## GOAL OF THE EXERCISE
The required output is the lines below from the line containing "- destruct (mapM" to the line containing "destruct (asset_classes_of_total ETFS", inclusive, retyped exactly. No other lines belong in it.

──────── INPUT DATA

(* ===== verification/Config.v ===== *)
(** Static configuration of [fetch_data.py]: the [ETFS] table (ticker to
    asset-class name), the [COLORS] table (name to hex colour), the
    [symbols] list and the ["asset_classes"] comprehension of [main].
    Theorems: the comprehension succeeds exactly when every name has a
    colour, and on the shipped tables it yields the nine entries. *)

From S2P Require Import Prelude.

Open Scope string_scope.

Module Config.

(** [ETFS = {...}] (lines 17-27), in CPython's insertion order. *)
Definition ETFS : dict string string :=
  [("SPY", "Large Cap");
   ("IWM", "Small Cap");
   ("EFA", "Dev ex-US");
   ("EEM", "Emerging Mkt");
   ("REET", "Real Estate");
   ("AGG", "US Fixed Inc");
   ("BNDX", "Intl Fixed Inc");
   ("HYG", "High Yield");
   ("BIL", "Cash")].

(** [COLORS = {...}] (lines 29-39). *)
Definition COLORS : dict string string :=
  [("Large Cap", "#1f77b4");
   ("Small Cap", "#ff7f0e");
   ("Dev ex-US", "#2ca02c");
   ("Emerging Mkt", "#d62728");
   ("Real Estate", "#9467bd");
   ("US Fixed Inc", "#8c564b");
   ("Intl Fixed Inc", "#e377c2");
   ("High Yield", "#7f7f7f");
   ("Cash", "#bcbd22")].

(** [symbols = list(ETFS.keys())] (line 49). *)
Definition symbols_of (etfs : dict string string) : list string := dict_keys etfs.

Definition symbols : list string := symbols_of ETFS.

(** One element of the ["asset_classes"] list: the JSON object
    [{"name": name, "symbol": symbol, "color": COLORS[name]}]. *)
Record AssetClass := mkAssetClass {
  ac_name : string;
  ac_symbol : string;
  ac_color : string
}.

(** The comprehension body for one [(symbol, name)] of [ETFS.items()];
    [COLORS[name]] raises [KeyError] for a name without a colour. *)
Definition asset_class_entry (colors : dict string string) (item : string * string)
    : result AssetClass :=
  let '(symbol, name) := item in
  color <- py_getitem id colors name ;;
  Ok (mkAssetClass name symbol color).

(** [[... for symbol, name in ETFS.items()]] (lines 75-78). *)
Definition asset_classes_of (etfs colors : dict string string) : result (list AssetClass) :=
  mapM (asset_class_entry colors) etfs.

Definition asset_classes : result (list AssetClass) := asset_classes_of ETFS COLORS.

(** The entry an item produces when its colour exists. *)
Definition entry_ok (colors : dict string string) (item : string * string) (a : AssetClass) : Prop :=
  ac_symbol a = item.1 /\ ac_name a = item.2 /\ dict_get colors item.2 = Some (ac_color a).

Lemma asset_class_entry_Ok colors item a :
  asset_class_entry colors item = Ok a <-> entry_ok colors item a.
Proof.
  destruct item as [s n]. unfold asset_class_entry, py_getitem, entry_ok; simpl.
  destruct (dict_get colors n) as [c|]; simpl; split.
  - by intros [= <-].
  - destruct a; simpl; intros (-> & -> & [= ->]); done.
  - done.
  - by intros (_ & _ & ?).
Qed.

(** The statement of [asset_classes_of_Ok], for the proofs that use it. *)
Lemma asset_classes_of_Ok_aux etfs colors l :
  asset_classes_of etfs colors = Ok l <-> Forall2 (entry_ok colors) etfs l.
Proof.
  unfold asset_classes_of. rewrite mapM_Forall2.
  split; intros H; eapply Forall2_impl; try exact H; intros; by apply asset_class_entry_Ok.
Qed.

(** C25: the comprehension succeeds with [l] exactly when [l] lists, item
    by item, the symbol, the name and [COLORS[name]] of every entry of
    [ETFS.items()]. *)
Theorem asset_classes_of_Ok etfs colors l :
  asset_classes_of etfs colors = Ok l <-> Forall2 (entry_ok colors) etfs l.
Proof. exact (asset_classes_of_Ok_aux etfs colors l). Qed.

(** The comprehension raises exactly the [KeyError] of a name of
    [ETFS] that has no colour, and raises nothing when every name has one. *)
Lemma asset_classes_of_Err etfs colors e :
  asset_classes_of etfs colors = Err e ->
  exists symbol name, (symbol, name) ∈ etfs /\ dict_get colors name = None /\ e = KeyError name.
Proof.
  unfold asset_classes_of. induction etfs as [|[s n] etfs IH]; simpl; [done|].
  unfold asset_class_entry at 1, py_getitem at 1; simpl.
  destruct (dict_get colors n) eqn:Hc; simpl.
  - destruct (mapM _ etfs) eqn:Hm; simpl; [done|].
    intros [= <-]. destruct IH as (s' & n' & Hin & Hn & ->); [done|].
    exists s', n'. split; [by right|done].
  - intros [= <-]. exists s, n. split; [left|done].
Qed.

Lemma asset_classes_of_total etfs colors :
  (forall symbol name, (symbol, name) ∈ etfs -> is_Some (dict_get colors name)) ->
  exists l, asset_classes_of etfs colors = Ok l.
Proof.
  intros Hall. destruct (asset_classes_of etfs colors) as [l|e] eqn:He; [eauto|].
  apply asset_classes_of_Err in He as (s & n & Hin & Hn & _).
  destruct (Hall s n Hin) as [c Hc]. congruence.
Qed.

(** The statement of [asset_classes_shipped], for the proofs that use it. *)
Lemma asset_classes_shipped_aux :
  exists l, asset_classes = Ok l /\ length l = 9 /\
    map ac_symbol l = symbols /\ map ac_name l = map snd ETFS /\
    NoDup (map ac_name l) /\ NoDup (map ac_symbol l) /\
    Forall (fun a => dict_get COLORS (ac_name a) = Some (ac_color a)) l.
Proof.
  destruct (asset_classes_of_total ETFS COLORS) as [l Hl].
  { intros s n Hin. repeat (apply elem_of_cons in Hin as [[= -> ->]|Hin]; [by eexists|]).
    by apply elem_of_nil in Hin. }
  exists l. split; [done|]. apply asset_classes_of_Ok_aux in Hl.
  unfold symbols, symbols_of, dict_keys.
  assert (Hsym : map ac_symbol l = map fst ETFS).
  { clear -Hl. induction Hl as [|[s n] a ?? [Hs _] ? IH]; simpl; [done|]. by rewrite Hs, IH. }
  assert (Hname : map ac_name l = map snd ETFS).
  { clear -Hl. induction Hl as [|[s n] a ?? [_ [Hn _]] ? IH]; simpl; [done|]. by rewrite Hn, IH. }
  rewrite Hsym, Hname. split; [erewrite <- length_map, Hsym; done|].
  do 2 (split; [done|]). split; [vm_compute; repeat constructor; set_solver|].
  split; [vm_compute; repeat constructor; set_solver|].
  clear -Hl. induction Hl as [|[s n] a ?? (_ & Hn & Hc) ? IH]; constructor; [|done].
  simpl in *. by rewrite Hn.
Qed.

(** C14: on the shipped tables the ["asset_classes"] list is built without
    error and holds exactly the nine configured entries, in [ETFS] order,
    with pairwise distinct names and symbols, each with its colour from
    [COLORS]. *)
Theorem asset_classes_shipped :
  exists l, asset_classes = Ok l /\ length l = 9 /\
    map ac_symbol l = symbols /\ map ac_name l = map snd ETFS /\
    NoDup (map ac_name l) /\ NoDup (map ac_symbol l) /\
    Forall (fun a => dict_get COLORS (ac_name a) = Some (ac_color a)) l.
Proof. exact asset_classes_shipped_aux. Qed.

End Config.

────────────────

## RESULT OF THIS EXERCISE
  - destruct (mapM _ etfs) eqn:Hm; simpl; [done|].
    intros [= <-]. destruct IH as (s' & n' & Hin & Hn & ->); [done|].
    exists s', n'. split; [by right|done].
  - intros [= <-]. exists s, n. split; [left|done].
Qed.

Lemma asset_classes_of_total etfs colors :
  (forall symbol name, (symbol, name) ∈ etfs -> is_Some (dict_get colors name)) ->
  exists l, asset_classes_of etfs colors = Ok l.
Proof.
  intros Hall. destruct (asset_classes_of etfs colors) as [l|e] eqn:He; [eauto|].
  apply asset_classes_of_Err in He as (s & n & Hin & Hn & _).
  destruct (Hall s n Hin) as [c Hc]. congruence.
Qed.

(** The statement of [asset_classes_shipped], for the proofs that use it. *)
Lemma asset_classes_shipped_aux :
  exists l, asset_classes = Ok l /\ length l = 9 /\
    map ac_symbol l = symbols /\ map ac_name l = map snd ETFS /\
    NoDup (map ac_name l) /\ NoDup (map ac_symbol l) /\
    Forall (fun a => dict_get COLORS (ac_name a) = Some (ac_color a)) l.
Proof.
  destruct (asset_classes_of_total ETFS COLORS) as [l Hl].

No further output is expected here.